Recently, in Language and Literature class, we began to learn about the progression of mass media communication, which led also to a discussion on yellow journalism.
Yellow journalism is basically tinted pure journalism (duh. Hence the yellowing). Newspapers became less serious, so to speak. Rather than being grave and professional, journalism became humorous and sensational. It appealed to an audience who not only wanted to be informed, but wanted to be entertained.
Now this grandfather of mine, Charles Seth Ofori, bore a certain dislike for this prefect/monitor of his, and so he got together with some of his friends and decided to publicize their dislike for him in the form of a…newspaper. They got permission to do this under the pretense of the desire to enrich their writing and journalism skills. Ha!

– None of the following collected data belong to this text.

(* ===== verification/RequestRegistry.v ===== *)
(** * The front's table of requests in flight

    Source: [jiuwenswarm/server/front/request_registry.py].

    A [TrackedRequest] is a mutable object, by reference.  A request carries the
    first four components of [request_scope] and its target, which other modules
    compute.  The methods hold their lock only across code that does not
    suspend, so each is one call. *)

From S2P Require Import Prelude OrderedDict.

Inductive ReqMethod := CHAT_CANCEL | AGENT_RELOAD_CONFIG | OtherMethod (name : string).

#[export] Instance req_method_eq : EqDecision ReqMethod.
Proof. solve_decision. Defined.

(** [AgentRequest], as far as the front reads it *)
Record Request := mk_request {
  rq_id : string;
  rq_session : string;
  rq_scope : list string;
  rq_method : ReqMethod;
  rq_target : string;
  rq_stream : bool;
}.

Record TrackedRequest := mk_tracked {
  tr_request : Request;
  tr_queued : bool;
  tr_cancelled : bool;
}.

Definition request_id (t : TrackedRequest) : string := rq_id (tr_request t).
Definition session_id (t : TrackedRequest) : string := rq_session (tr_request t).

Abbreviation tref := nat (only parsing).
Abbreviation scope_key := (list string * string)%type (only parsing).

Record Registry := mk_registry {
  items : odict scope_key tref;
  objects : gmap tref TrackedRequest;
  next_object : tref;
}.

Definition registry_empty : Registry := mk_registry [] ∅ 0.

Definition with_items (d : odict scope_key tref) (g : Registry) : Registry :=
  mk_registry d (objects g) (next_object g).
Definition upd_object (t : tref) (f : TrackedRequest → TrackedRequest) (g : Registry) : Registry :=
  mk_registry (items g) (alter f t (objects g)) (next_object g).

Definition blank_request : Request := mk_request "" "" [] (OtherMethod "") "" false.
Definition tracked (g : Registry) (t : tref) : TrackedRequest :=
  default (mk_tracked blank_request true false) (objects g !! t).

(** The key of a request: its scope without the Session, and its id *)
Definition key_of (q : Request) : scope_key := (rq_scope q, rq_id q).

Inductive registry_error := DuplicateRequestError.

(** [register] *)
Definition register (q : Request) (queued : bool) : py Registry registry_error tref :=
  λ g,
    let t := next_object g in
    let g := mk_registry (items g) (<[t := mk_tracked q queued false]> (objects g)) (S t) in
    if str_true (rq_id q) then
      if od_mem (items g) (key_of q) then (Exc DuplicateRequestError, g)
      else (Ret t, with_items (od_set (items g) (key_of q) t) g)
    else (Ret t, g).

Definition scope_matches (owner : option Request) (t : TrackedRequest) : bool :=
  match owner with
  | None => true
  | Some o => bool_decide (rq_scope (tr_request t) = rq_scope o)
  end.

(** [get] *)
Definition get (rid : string) (owner : option Request) (g : Registry) : option tref :=
  match filter (λ t, bool_decide (request_id (tracked g t) = rid)
                     && scope_matches owner (tracked g t) = true) (od_values (items g)) with
  | [t] => Some t
  | _ => None
  end.

(** [tracked or self.get(request_id)] *)
Definition tracked_or_get (rid : string) (t : option tref) (g : Registry) : option tref :=
  match t with Some t => Some t | None => get rid None g end.

Definition set_queued (b : bool) (t : TrackedRequest) : TrackedRequest :=
  mk_tracked (tr_request t) b (tr_cancelled t).
Definition set_cancelled (t : TrackedRequest) : TrackedRequest :=
  mk_tracked (tr_request t) (tr_queued t) true.

(** [mark_dispatched] *)
Definition mark_dispatched (rid : string) (t : option tref) (g : Registry) : Registry :=
  match tracked_or_get rid t g with
  | Some t => upd_object t (set_queued false) g
  | None => g
  end.

(** [complete] *)
Definition complete (rid : string) (t : option tref) (g : Registry) : option tref * Registry :=
  match tracked_or_get rid t g with
  | None => (None, g)
  | Some t =>
      let key := (rq_scope (tr_request (tracked g t)), rid) in
      if bool_decide (od_get (items g) key = Some t)
      then (Some t, with_items (od_pop (items g) key) g)
      else (None, g)
  end.

(** [cancel] *)
Definition cancel (rid : string) (owner : option Request) (g : Registry) : option tref * Registry :=
  match get rid owner g with
  | None => (None, g)
  | Some t => (Some t, upd_object t set_cancelled g)
  end.

(** [cancel_session] *)
Definition cancel_session (session : string) (owner : option Request) (g : Registry)
    : list tref * Registry :=
  let sid := py_strip session in
  if str_true sid then
    let matches := filter (λ t, bool_decide (session_id (tracked g t) = sid)
                                && negb (tr_cancelled (tracked g t))
                                && scope_matches owner (tracked g t) = true) (od_values (items g)) in
    (matches, foldl (λ g t, upd_object t set_cancelled g) g matches)
  else ([], g).

(** [snapshot] *)
Definition registry_snapshot (g : Registry) : list (string * string * ReqMethod * bool * bool) :=
  map (λ t, let x := tracked g t in
            (request_id x, session_id x, rq_method (tr_request x), tr_queued x, tr_cancelled x))
    (od_values (items g)).

(** ** The invariant

    An entry is filed under its own request's key; entries refer to objects. *)
Record registry_ok (g : Registry) : Prop := mk_registry_ok {
  ro_wf : od_wf (items g);
  ro_key : ∀ k t, od_get (items g) k = Some t →
    ∃ x, objects g !! t = Some x ∧ key_of (tr_request x) = k;
  ro_fresh : ∀ t x, objects g !! t = Some x → t < next_object g;
}.

(** What a method may change of an object: not its request, nor a cancellation. *)
Definition objects_kept (g g' : Registry) : Prop :=
  ∀ t x, objects g !! t = Some x → ∃ x', objects g' !! t = Some x' ∧
    tr_request x' = tr_request x ∧ (tr_cancelled x = true → tr_cancelled x' = true).

#[export] Instance objects_kept_preorder : PreOrder objects_kept.
Proof.
  split; [intros g t x Hx; by exists x|].
  intros g1 g2 g3 H12 H23 t x Hx. destruct (H12 t x Hx) as (x2 & H2 & Hr2 & Hc2).
  destruct (H23 t x2 H2) as (x3 & H3 & Hr3 & Hc3). exists x3. split_and!; [done|congruence|auto].
Qed.

Lemma registry_empty_ok : registry_ok registry_empty.
Proof. split; try done. apply od_wf_nil. Qed.

Lemma upd_object_ok t f g :
  (∀ x, tr_request (f x) = tr_request x ∧ (tr_cancelled x = true → tr_cancelled (f x) = true)) →
  registry_ok g → registry_ok (upd_object t f g) ∧ objects_kept g (upd_object t f g).
Proof.
  intros Hf []. split.
  - split; simpl; [done| |].
    + intros k t' Hk. destruct (ro_key0 k t' Hk) as (x & Hx & Hkx). rewrite lookup_alter.
      case_decide; [subst; rewrite Hx|by eauto]. exists (f x). by rewrite (proj1 (Hf x)).
    + intros t' x. rewrite lookup_alter. case_decide; [subst|by eauto].
      destruct (objects g !! t') eqn:E; [by eauto|done].
  - intros t' x Hx. simpl. rewrite lookup_alter. case_decide; [subst; rewrite Hx|by eauto].
    destruct (Hf x). by exists (f x).
Qed.

Lemma register_spec q queued g :
  registry_ok g →
  let '(o, g') := register q queued g in
  registry_ok g' ∧ objects_kept g g' ∧
  match o with
  | Exc DuplicateRequestError =>
      rq_id q ≠ EmptyString ∧ is_Some (od_get (items g) (key_of q)) ∧ items g' = items g
  | Ret t =>
      objects g !! t = None ∧ objects g' !! t = Some (mk_tracked q queued false) ∧
      (rq_id q = EmptyString → items g' = items g) ∧
      (rq_id q ≠ EmptyString → od_get (items g) (key_of q) = None ∧
         items g' = od_set (items g) (key_of q) t)
  end.
Proof.
  intros []. unfold register. simpl. set (t := next_object g).
  assert (objects g !! t = None) as Hnone.
  { destruct (objects g !! t) as [x|] eqn:E; [|done]. apply ro_fresh0 in E. unfold t in E. lia. }
  set (g1 := mk_registry (items g) _ (S t)).
  assert (registry_ok g1) as H1.
  { split; simpl; [done| |].
    - intros k t' Hk. destruct (ro_key0 k t' Hk) as (x & Hx & Hkx). exists x.
      rewrite lookup_insert_ne by congruence. done.
    - intros t' x. rewrite lookup_insert. case_decide; [subst; lia|]. intros Hx%ro_fresh0. unfold t. lia. }
  assert (objects_kept g g1) as Hk1.
  { intros t' x Hx. exists x. simpl. rewrite lookup_insert_ne by congruence. done. }
  assert (objects g1 !! t = Some (mk_tracked q queued false)) as Ht by apply lookup_insert_eq.
  destruct (str_true (rq_id q)) eqn:Hid.
  - apply str_true_spec in Hid. unfold od_mem.
    destruct (od_get (items g) (key_of q)) as [t'|] eqn:Hm; [by split_and!|].
    split_and!; try done. destruct H1. split; simpl; [by apply od_wf_set| |done].
    intros k t'. rewrite od_get_set. case_decide as Hkq; [|by eauto]. intros [= <-].
    exists (mk_tracked q queued false). split; [done|]. by subst.
  - split_and!; try done. intros Hne. apply str_true_spec in Hne. congruence.
Qed.

Lemma complete_spec rid t g :
  registry_ok g →
  let g' := (complete rid t g).2 in registry_ok g' ∧ objects_kept g g' ∧ objects g' = objects g.
Proof.
  intros Hg. unfold complete. destruct (tracked_or_get rid t g) as [t'|]; [|done].
  case_bool_decide as Hk; [|done]. split_and!; [|intros t2 x Hx; by exists x|done].
  destruct Hg. split; simpl; [by apply od_wf_pop| |done].
  intros k t2. rewrite od_get_pop. case_decide; [done|]. apply ro_key0.
Qed.

(** Completing a registered request removes exactly its entry. *)
Lemma complete_registered q t g :
  (tracked g t).(tr_request) = q →
  items (complete (rq_id q) (Some t) g).2 =
    if bool_decide (od_get (items g) (key_of q) = Some t) then od_pop (items g) (key_of q) else items g.
Proof. intros <-. unfold complete, tracked_or_get, key_of. by case_bool_decide. Qed.

Lemma mark_dispatched_spec rid t g :
  registry_ok g →
  let g' := mark_dispatched rid t g in
  registry_ok g' ∧ objects_kept g g' ∧ items g' = items g.
Proof.
  intros Hg. unfold mark_dispatched. destruct (tracked_or_get rid t g) as [t'|]; [|done].
  destruct (upd_object_ok t' (set_queued false) g) as [H1 H2]; [done|done|]. done.
Qed.

Lemma cancel_spec rid owner g :
  registry_ok g →
  let g' := (cancel rid owner g).2 in registry_ok g' ∧ objects_kept g g' ∧ items g' = items g.
Proof.
  intros Hg. unfold cancel. destruct (get rid owner g) as [t|]; [|done].
  destruct (upd_object_ok t set_cancelled g) as [H1 H2]; [done|done|]. done.
Qed.

Lemma cancel_all_spec ts g :
  registry_ok g →
  let g' := foldl (λ g t, upd_object t set_cancelled g) g ts in
  registry_ok g' ∧ objects_kept g g' ∧ items g' = items g.
Proof.
  revert g. induction ts as [|t ts IH]; intros g Hg; simpl; [done|].
  destruct (upd_object_ok t set_cancelled g) as [H1 H2]; [done|done|].
  destruct (IH _ H1) as (H3 & H4 & H5). split_and!; [done|by etrans|done].
Qed.

Lemma cancel_session_spec sid owner g :
  registry_ok g →
  let g' := (cancel_session sid owner g).2 in registry_ok g' ∧ objects_kept g g' ∧ items g' = items g.
Proof.
  intros Hg. unfold cancel_session. destruct (str_true _); [|done]. simpl. by apply cancel_all_spec.
Qed.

I may be mistaken, but I believe this newspaper was called “The Monitor.” (Doesn’t that sound just a bit stalkerish to you? Beautiful double entendre though.) It badmouthed this monitor, and revealed things about his life and his actions. They hand-write it (they had too much time, chale) and they pinned it up periodically on the notice board.
I suppose you’re wondering how come, if their intents were so unholy, they were allowed to keep The Monitor going on for so long. Well, see, nobody could actually form legitimate claims against them, because they changed the names of everyone involved in the stories. As far as anybody was concerned, all they were doing was creative writing. Rascals.